Interview : « Le phénomène a pris une nouvelle dimension »

Pauline Irène Nguene, ministre des Affaires sociales.

Madame le ministre, vous venez de mettre en place un numéro vert permettant de dénoncer la traite des personnes. Quelle est l’ampleur du phénomène aujourd’hui au Cameroun ?
Il convient avant toute chose de rappeler que malgré les diverses abolitions, la traite est un phénomène ancien et constant qui s’est développé à nouveau depuis le début des années 1990 sur tous les continents, n’épargnant aucun pays. Au Cameroun, jusque dans les années 2000, la problématique de la traite des personnes a été principalement centrée sur la traite des enfants à cause de la récurrence des cas de signalement d’enfants victimes dudit fléau. Toutefois, en l’absence de statistiques rigoureusement prélevées sur le terrain pour en évaluer l’ampleur, il est généralement admis que la traite existe dans notre pays sous la forme de servitude dans le cadre du travail domestique et/ou de la prostitution.

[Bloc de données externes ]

Lemma stops_require depth e : stops e → stops (_ ← requireDepth depth; e).
Proof. intros He. unfold requireDepth, throw_if. by case_match. Qed.

Lemma stops_map_body write entries : (∀ v, stops (write v)) → stops (writeMapBody write entries).
Proof. intros Hw. apply stops_andthen; [done|]. apply stops_each. intros e. by apply stops_andthen. Qed.

(** The calls that a level may still take: a [toJSON] result and what it
    boxed. *)
Definition calls (allow : bool) (v : jsval) : Z :=
  match v, allow with Prim _, _ => 1 | Ref _, false => 2 | Ref _, true => 3 end.

Lemma writeValue_stops n : ∀ depth allow anc v, depth ≤ MAX_NESTING_DEPTH + 1 →
  3 * (MAX_NESTING_DEPTH + 1 - depth) + calls allow v ≤ Z.of_nat n → stops (writeValue heap n depth allow anc v).
Proof.
  induction n as [|n IH]; intros depth allow anc v Hd Hn; [unfold calls in Hn; destruct v, allow; lia|].
  cbn [writeValue]. cbv zeta. unfold writeArray, writeMap, writeBidirectionalMap, writeSet, writeBidirectionalMultiMap, writeBinaryView, writeRegExp,
    writeError, writeObject, enterContainer.
  rewrite Z.gtb_ltb. destruct (Z.ltb_spec MAX_NESTING_DEPTH depth); [done|].
  destruct v as [p|l]; [apply stops_primitive|].
  assert (Hdeep : ∀ k anc v, 1 ≤ k → depth + k ≤ MAX_NESTING_DEPTH + 1 → stops (writeValue heap n (depth + k) true anc v)).
  { intros k anc' v Hk Hk'. apply IH; [lia|]. unfold calls in *. destruct v, allow; lia. }
  assert (Hbelow : ∀ k anc v, 1 ≤ k ≤ 3 → depth + k - 1 ≤ MAX_NESTING_DEPTH → stops (writeValue heap n (depth + k) true anc v)).
  { intros k anc' v Hk Hk'. apply Hdeep; lia. }
  destruct (heap l) as [bytes|time|es|rows|es|ms|kind bytes|source flags|href|name message cause errors|p| |items|toJSON ps];
    try done; try (by apply stops_require).
  - unfold requireDepth, throw_if. rewrite Z.gtb_ltb. destruct (Z.ltb_spec MAX_NESTING_DEPTH (depth + 2)); [done|]. cbn [mbind result_bind].
    destruct (bool_decide (l ∈ anc)); [done|]. apply stops_andthen; [done|]. apply stops_map_body. intros v.
    replace (depth + 2 + 1) with (depth + 3) by lia. apply Hbelow; lia.
  - unfold requireDepth, throw_if. rewrite Z.gtb_ltb. destruct (Z.ltb_spec MAX_NESTING_DEPTH (depth + 2)); [done|]. cbn [mbind result_bind].
    destruct (bool_decide (l ∈ anc)); [done|]. apply stops_andthen; [done|]. apply stops_map_body. intros v.
    replace (depth + 2 + 1) with (depth + 3) by lia. apply Hbelow; lia.
  - destruct (bool_decide (l ∈ anc)); [done|]. apply stops_map_body. intros v. apply Hbelow; lia.
  - unfold requireDepth, throw_if. rewrite Z.gtb_ltb. destruct (Z.ltb_spec MAX_NESTING_DEPTH (depth + 1)); [done|]. cbn [mbind result_bind].
    destruct (bool_decide (l ∈ anc)); [done|]. apply stops_andthen; [done|]. apply stops_each. intros v. apply Hbelow; lia.
  - destruct kind; [by apply stops_require|done].
  - unfold requireDepth, throw_if. rewrite Z.gtb_ltb. destruct (Z.ltb_spec MAX_NESTING_DEPTH (depth + 3)); [done|]. cbn [mbind result_bind].
    destruct (bool_decide (l ∈ anc)); [done|]. apply stops_andthen; [done|].
    apply stops_andthen; [destruct (is_undefined cause)|destruct (is_array heap errors)]; try done;
      (apply stops_andthen; [done|apply Hbelow; lia]).
  - apply IH; [done|]. unfold calls in *. destruct allow; lia.
  - destruct (bool_decide (l ∈ anc)); [done|]. apply stops_andthen; [done|]. apply stops_each. intros v. apply Hbelow; lia.
  - destruct (if allow then toJSON else None) as [r|] eqn:Er.
    + destruct allow; [|done]. apply IH; [done|]. unfold calls in *. destruct r; lia.
    + destruct (bool_decide (l ∈ anc)); [done|]. apply stops_andthen; [done|]. apply stops_each. intros v. apply stops_andthen; [done|].
      apply Hbelow; lia.
Qed.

Dans ce sens, le Cameroun est souvent présenté comme pays d’origine, de transit ou alors de destination. Il faut enfin noter que ce phénomène a pris une nouvelle dimension il y a peu dans notre pays, avec les cas des jeunes filles victimes de trafic au Moyen Orient et plus récemment, les vagues successives de migrants camerounais rapatriés de Lybie et d’autres pays du Maghreb dont la plupart ont été victimes de trafic et de traite.

Qu’est-ce qui a motivé cette initiative ?
Comme nous l’avons précédemment relevé, il est difficile de disposer de données réelles sur la traite des personnes dans notre pays du fait de l’ignorance des populations qui acceptent et se prêtent souvent aux situations de traite qu’elles confondent volontiers avec ce qui est communément appelé le « confiage » des enfants, du fait également de la peur de dénoncer ou encore du faible accès à la bonne information. Cette situation est de nature à rendre complexes et très peu visibles les actions engagées par le gouvernement et ses partenaires pour prévenir et lutter durablement contre ce fléau.

Par ailleurs, comme vous l’avez sans doute constaté, caractériser la traite des personnes dans notre pays est un exercice difficile en l’absence d’évidences sur le sujet. Il nous a dès lors semblé nécessaire de disposer d’un mécanisme d’alerte et de veille dans le but de pouvoir dénoncer ou signaler les cas, vulgariser la législation en matière de prévention et de répression des actes de trafic et/ou de traite, anticiper l’action de prise en charge des victimes et enfin, faciliter la synergie entre les différents acteurs impliqués dans la chaîne d’intervention par la disponibilité et l’accessibilité aux informations et données statistiques sur le fléau.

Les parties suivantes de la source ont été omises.